[[ Listed entries open ]]

(** A call without one. *)
Lemma rpcCall_plain sp ordered rpcName args vals w :
  (args = AVal <$> vals ∨ args = (AVal <$> vals) ++ [ACallBack None]) →
  fits MSG_C2G_RPC_ROUTE (call_rpc sp ordered rpcName vals 0) → conn_fd (g_conn (Gp sp)) ∉ w_broken w →
  rpcCall sp ordered rpcName args w =
    (Ok (), set_net (w_net w ++ [(g_conn (Gp sp), frame (RpcEncode MSG_C2G_RPC_ROUTE
                                   (call_rpc sp ordered rpcName vals 0)))]) w).
Proof.
  intros Hargs Hfit Hbr.
  assert (∃ l, split_callback args = (l, AVal <$> vals) ∧ (l = None ∨ l = Some None)) as (l & El & Hl).
  { destruct Hargs as [->| ->]; [|rewrite split_callback_snoc; eauto].
    exists None. split; [|by left]. unfold split_callback. rewrite fmap_last.
    by destruct (last vals). }
  unfold rpcCall. rewrite El, encodable_vals.
  rewrite (M_bind_ok _ _ _ 0 w) by (by destruct Hl as [->| ->]).
  exact (GateProxy_RpcCall_ok (Gp sp) _ _ w Hfit Hbr).
Qed.

(** ** Responses *)

Lemma response_called req cb p w :
  cb_ok w → gCbMap (w_cb w) !! Rid req = Some (CbFunc cb, p) →
  ∃ w', SdkRpcRsp_Process req w = (Ok (), w') ∧ cb_ok w' ∧
    w_chans w' = w_chans w ++ [FuncCalled cb (Error req) (Reply req)] ∧
    gCbMap (w_cb w') = delete (Rid req) (gCbMap (w_cb w)) ∧ w_rpc w' = w_rpc w.
Proof.
  intros Hcb Hm. unfold SdkRpcRsp_Process. destruct (GetCb_ok (Rid req) w Hcb) as (c & Eg & Hcb' & Hm').
  rewrite Hm in Eg. rewrite (M_bind_ok _ _ _ _ _ Eg). eexists. split; [done|]. by split_and!.
Qed.

Lemma response_late req w :
  cb_ok w → gCbMap (w_cb w) !! Rid req = None →
  ∃ w', SdkRpcRsp_Process req w = (Ok (), w') ∧ w_chans w' = w_chans w.
Proof.
  intros Hcb Hm. unfold SdkRpcRsp_Process. destruct (GetCb_ok (Rid req) w Hcb) as (c & Eg & _).
  rewrite Hm in Eg. rewrite (M_bind_ok _ _ _ _ _ Eg). by eexists.
Qed.

Definition rsp_fields : list (string * gotype) := [("Rid", TUint32); ("Error", TString); ("Reply", TMapAny)].

Lemma run_response session rid error reply v w :
  rpcs (w_rpc w) !! MSG_G2C_RPC_RSP = Some (Busi SdkRpcRspHandler) →
  args_fit rsp_fields [GUint32 rid; GStr error; v] [GUint32 rid; GStr error; reply] →
  run_task (task_of session (RpcEncode MSG_G2C_RPC_RSP [GUint32 rid; GStr error; v])) w
  = SdkRpcRsp_Process (mkRpcG2CRpcRspReq rid error reply) w.
Proof.
  intros Hr Hfit.
  destruct (run_task_enc session MSG_G2C_RPC_RSP [GUint32 rid; GStr error; v] w (Busi SdkRpcRspHandler)
    rsp_fields [GUint32 rid; GStr error; reply]) as [fuel ->]; [done..|].
  unfold run_handler. cbn [Process busi_process client_sdk sdk_process liftW].
  by destruct (SdkRpcRsp_Process _ w).
Qed.

(** C23 Callbacks of a client.  A call with a callback sends exactly one route
    request, under a new identifier; the first response that carries this
    identifier calls the callback, once, with its error and reply, and any
    further one calls nothing.  A call with a nil callback or none sends the
    same request under identifier 0 and registers nothing. *)
Theorem client_call_response (sp : ServiceProxy) (ordered : bool) (rpcName : string) (vals : list goval)
    (cb : positive) w :
  let rid := u32 (w_gid w + 1) in
  cb_ok w → conn_fd (g_conn (Gp sp)) ∉ w_broken w →
  rpcs (w_rpc w) !! MSG_G2C_RPC_RSP = Some (Busi SdkRpcRspHandler) →
  (∀ rid, fits MSG_C2G_RPC_ROUTE (call_rpc sp ordered rpcName vals rid)) →
  (∃ w1, rpcCall sp ordered rpcName ((AVal <$> vals) ++ [ACallBack (Some cb)]) w = (Ok (), w1) ∧
    w_net w1 = w_net w ++
      [(g_conn (Gp sp), frame (RpcEncode MSG_C2G_RPC_ROUTE (call_rpc sp ordered rpcName vals rid)))] ∧
    ∀ session error v reply, args_fit rsp_fields [GUint32 rid; GStr error; v] [GUint32 rid; GStr error; reply] →
      let t := task_of session (RpcEncode MSG_G2C_RPC_RSP [GUint32 rid; GStr error; v]) in
      ∃ w2, run_task t w1 = (Ok (), w2) ∧ w_chans w2 = w_chans w ++ [FuncCalled cb error reply] ∧
        ∃ w3, run_task t w2 = (Ok (), w3) ∧ w_chans w3 = w_chans w2) ∧
  ∀ args, args = AVal <$> vals ∨ args = (AVal <$> vals) ++ [ACallBack None] →
    rpcCall sp ordered rpcName args w =
      (Ok (), set_net (w_net w ++ [(g_conn (Gp sp), frame (RpcEncode MSG_C2G_RPC_ROUTE
                                     (call_rpc sp ordered rpcName vals 0)))]) w).
Proof.
  intros rid Hcb Hbr Hr Hfit. split; [|intros args Hargs; by apply rpcCall_plain].
  destruct (rpcCall_callback sp ordered rpcName vals cb w Hcb (Hfit _) Hbr)
    as (w1 & p & E1 & Hn1 & Hcb1 & Hm1 & Hr1 & _ & Hc1 & _).
  exists w1. do 2 (split; [done|]). intros session error v reply Ha t.
  assert (run_task t w1 = SdkRpcRsp_Process (mkRpcG2CRpcRspReq rid error reply) w1) as ->
    by (apply run_response; [by rewrite Hr1|done]).
  destruct (response_called (mkRpcG2CRpcRspReq rid error reply) cb p w1) as (w2 & E2 & Hcb2 & Hc2 & Hm2 & Hr2);
    [done|by rewrite Hm1; apply lookup_insert_eq|].
  exists w2. split; [done|]. split; [by rewrite Hc2, Hc1|].
  assert (run_task t w2 = SdkRpcRsp_Process (mkRpcG2CRpcRspReq rid error reply) w2) as ->
    by (apply run_response; [by rewrite Hr2, Hr1|done]).
  apply response_late; [done|]. rewrite Hm2. apply lookup_delete_eq.
Qed.

(** ** Pushes *)

Definition push_fields : list (string * gotype) := [("Pid", TBytes); ("Namespace", TString); ("InnerRpc", TBytes)].

(** The request a confirmation is. *)
Definition confirmation (pid : bytes) (ns : string) : list goval :=
  [GStr ns; GStr "PushService"; GInt 0; GBool false; GBytes (RpcEncode MSG_PUSH_REPLY [GBytes pid])].

Lemma confirm_push_ok req session s w :
  w_sessions w !! session = Some s → conn_fd (conn s) ∉ w_broken w →
  fits MSG_C2G_RPC_ROUTE (confirmation (n_Pid req) (n_Namespace req)) →
  confirm_push req session w =
    (Ok (), if decide (n_Pid req = []) then w
            else set_net (w_net w ++ [(conn s, frame (RpcEncode MSG_C2G_RPC_ROUTE
                                         (confirmation (n_Pid req) (n_Namespace req))))]) w).
Proof.
  intros Hs Hb Hf. unfold confirm_push. destruct (decide (n_Pid req = [])) as [E|E].
  - by rewrite bool_decide_eq_true_2.
  - rewrite bool_decide_eq_false_2 by done. fold (confirmation (n_Pid req) (n_Namespace req)).
    rewrite (M_bind_ok _ _ _ _ _ (f_equal (λ r, (r, w)) (MessageEncode_spec _ Hf))).
    rewrite (M_bind_ok _ _ _ _ _ (deref_session_ok session s w Hs)).
    by rewrite (M_bind_ok _ _ _ _ _ (MessageSend_ok (conn s) (frame _) w ltac:(done) Hb)).
Qed.

Lemma run_push session pid ns inner w :
  rpcs (w_rpc w) !! MSG_G2C_PUSH = Some (Busi SdkPushHandler) →
  args_fit push_fields [GBytes pid; GStr ns; GBytes inner] [GBytes pid; GStr ns; GBytes inner] →
  ∃ fuel, run_task (task_of session (RpcEncode MSG_G2C_PUSH [GBytes pid; GStr ns; GBytes inner])) w
  = SdkPush_Process (Process fuel) (mkG2CPushReq pid ns inner) session w.
Proof.
  intros Hr Hfit.
  destruct (run_task_enc session MSG_G2C_PUSH [GBytes pid; GStr ns; GBytes inner] w (Busi SdkPushHandler)
    push_fields [GBytes pid; GStr ns; GBytes inner]) as [fuel ->]; [done..|].
  exists fuel. unfold run_handler. cbn [Process busi_process client_sdk sdk_process liftW].
  by destruct (SdkPush_Process _ _ _ w).
Qed.
(* ===== verification/Typing.v ===== *)
(** * The types of requests

    A handler declares the types of the fields of its request by what
    [GetReqPtr] points to; the framework decodes the bytes of a message into
    those fields by reflection before it calls [Process].  Here is that no
    message, however it is nested and whoever sent it, makes the framework call
    a handler with anything else than values of the declared types: the cases of
    the handlers for other values are never reached. *)

From S2P Require Import Prelude Utils Wire Msgpack LoadBalancer CallbackMgr RemoteMgr World SimpleRpc Gate System Push.
From S2P Require Import ClientSdk ServiceA.

Local Open Scope Z_scope.

Section Typing.
  Context {MP : Msgpack} {B A : Type} {HS : HandlerSig B}.

(** The arguments are values of the declared types, one for each field. *)
Definition typed_args (h : RpcHandler B) (args : list goval) : Prop :=
  Forall2 (λ (f : string * gotype) v, has_shape f.2 v = true) (default [] (GetReqPtr h)) args.

#[export] Instance typed_args_dec h args : Decision (typed_args h args).
Proof. unfold typed_args. apply _. Defined.

Lemma decode_req_typed h rest args : decode_req h rest = inr args → typed_args h args.
Proof.
  unfold decode_req, typed_args. destruct (GetReqPtr h) as [fields|]; cbn; [|by intros [= <-]; constructor].
  by intros (vals & -> & H)%decode_fields_shape.
Qed.

(** Dispatchers that differ at most on other arguments. *)
Definition agree (p q : Dispatcher B A) : Prop :=
  ∀ h session args st, typed_args h args → p h session args st = q h session args st.

(** A program that runs handlers itself, runs them on decoded arguments. *)
Class TypedProgram {BU : Business B A} : Prop :=
  typed_process p q b session args st :
    agree p q → typed_args (Busi b) args → busi_process p b session args st = busi_process q b session args st.

Section Guarded.
  Context {BU : Business B A} {TP : TypedProgram}.

(** The program with handlers that ignore a request of other types. *)
Definition guarded : Business B A := {|
  busi_process proc b session args :=
    if decide (typed_args (Busi b) args) then busi_process proc b session args else mret ();
  busi_accept := busi_accept;
|}.

Lemma rpcHandle_agree p q req session w :
  agree p q → rpcHandle p req session w = rpcHandle q req session w.
Proof.
  intros Hpq. unfold rpcHandle. destruct (decode_name (InnerRpc req)) as [name rest].
  unfold mbind, M_bind, gets. destruct (GetRpcHanderGenerator name w) as [h|]; [|done].
  destruct (decode_req h rest) as [[[fname ty] e]|args] eqn:E; [done|].
  unfold doProcessWithPanicProtect, recovered. by rewrite (Hpq h session args _ (decode_req_typed _ _ _ E)).
Qed.

Lemma G2SRpcCall_agree p q req session w :
  agree p q → RpcG2SRpcCall_Process p req session w = RpcG2SRpcCall_Process q req session w.
Proof.
  intros Hpq. unfold RpcG2SRpcCall_Process, mbind, M_bind, RpcFvcCount, modify. by rewrite (rpcHandle_agree p q).
Qed.

Lemma Process_guarded fuel : agree (Process (BU := guarded) fuel) (Process (BU := BU) fuel).
Proof using All.
  induction fuel as [|fuel IH]; intros h session args st Ht.
  all: destruct h; cbn [Process]; try done.
  - cbn [busi_process guarded]. rewrite decide_True by done. by apply typed_process.
  - repeat case_match; try done. destruct st as [rsp w]. cbn [liftW].
    by rewrite (G2SRpcCall_agree (Process (BU := guarded) fuel) (Process (BU := BU) fuel)).
  - cbn [busi_process guarded]. rewrite decide_True by done. by apply typed_process.
Qed.

(** C7 Handlers get what they declare.  Whatever bytes a task holds, running it in
    a program is the same as running it in the program whose handlers ignore
    every request that is not a sequence of values of the declared types: the
    framework, the rpcs inside of rpcs and the pushes a client runs included, no
    handler is ever called with other arguments. *)
Theorem handlers_typed (t : Task) (w : World B A) : run_task (BU := guarded) t w = run_task (BU := BU) t w.
Proof using All.
  unfold run_task, mbind, M_bind, gets. destruct (GetRpcHanderGenerator (t_name t) w) as [h|]; [|done].
  destruct (decode_req h (t_rest t)) as [?|args] eqn:E; [done|]. unfold run_handler.
  by rewrite (Process_guarded _ h (t_session t) args _ (decode_req_typed _ _ _ E)).
Qed.

End Guarded.
End Typing.

Arguments TypedProgram B A {HS BU}.

(** ** The programs *)

#[export] Instance gate_typed {MP : Msgpack} {R} {RE : Redis R} : TypedProgram GateHandler (GateApp R).
Proof. by intros p q b session args st _ _. Qed.

#[export] Instance push_typed {MP : Msgpack} {R D} {RE : Redis R} {MO : Mongo D} : TypedProgram PushHandler (PushApp R D).
Proof. by intros p q b session args st _ _. Qed.

#[export] Instance service_a_typed {MP : Msgpack} {R D} {RE : RedisHash R} {CO : Collection D} :
  TypedProgram AHandler (AApp R D).
Proof. by intros p q b session args st _ _. Qed.

#[export] Instance sdk_typed {MP : Msgpack} {U A} {US : HandlerSig U} {CP : ClientProgram U A} :
  TypedProgram (SdkHandler U) A.
Proof.
  intros p q b session args [rsp w] Hpq _. destruct b; cbn [busi_process client_sdk sdk_process]; try done.
  repeat case_match; try done. subst. cbn [liftW]. unfold SdkPush_Process. cbn [n_InnerRpc].
  destruct (decode_name _) as [name rest]. unfold mbind, M_bind, gets.
  destruct (GetRpcHanderGenerator name w) as [h|]; [|done].
  destruct (decode_req h rest) as [?|vals] eqn:E; [done|].
  unfold run_nested. by rewrite (Hpq h session vals _ (decode_req_typed _ _ _ E)).
Qed.

(** ** Witness: a login with a number for the name *)
Module TypingDemo.
Import GateDemo.

#[local] Existing Instance ref_msgpack.

Lemma handlers_typed_witness :
  let t := mkTask 1 MSG_GATE_LOGIN (RefMsgpack.enc (GUint32 7)) in
  run_task (BU := guarded) t (demo_world TcpClientState_OK) = run_task t (demo_world TcpClientState_OK) ∧
  run_task t (demo_world TcpClientState_OK) = (Ok (), demo_world TcpClientState_OK).
Proof. split; [apply handlers_typed|vm_compute; reflexivity]. Defined.

End TypingDemo.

[[ Listed entries closed ]]

Copy each line of the records that has "SdkPushHandler" in it.

Answer for this exercise =
  rpcs (w_rpc w) !! MSG_G2C_PUSH = Some (Busi SdkPushHandler) →
  destruct (run_task_enc session MSG_G2C_PUSH [GBytes pid; GStr ns; GBytes inner] w (Busi SdkPushHandler)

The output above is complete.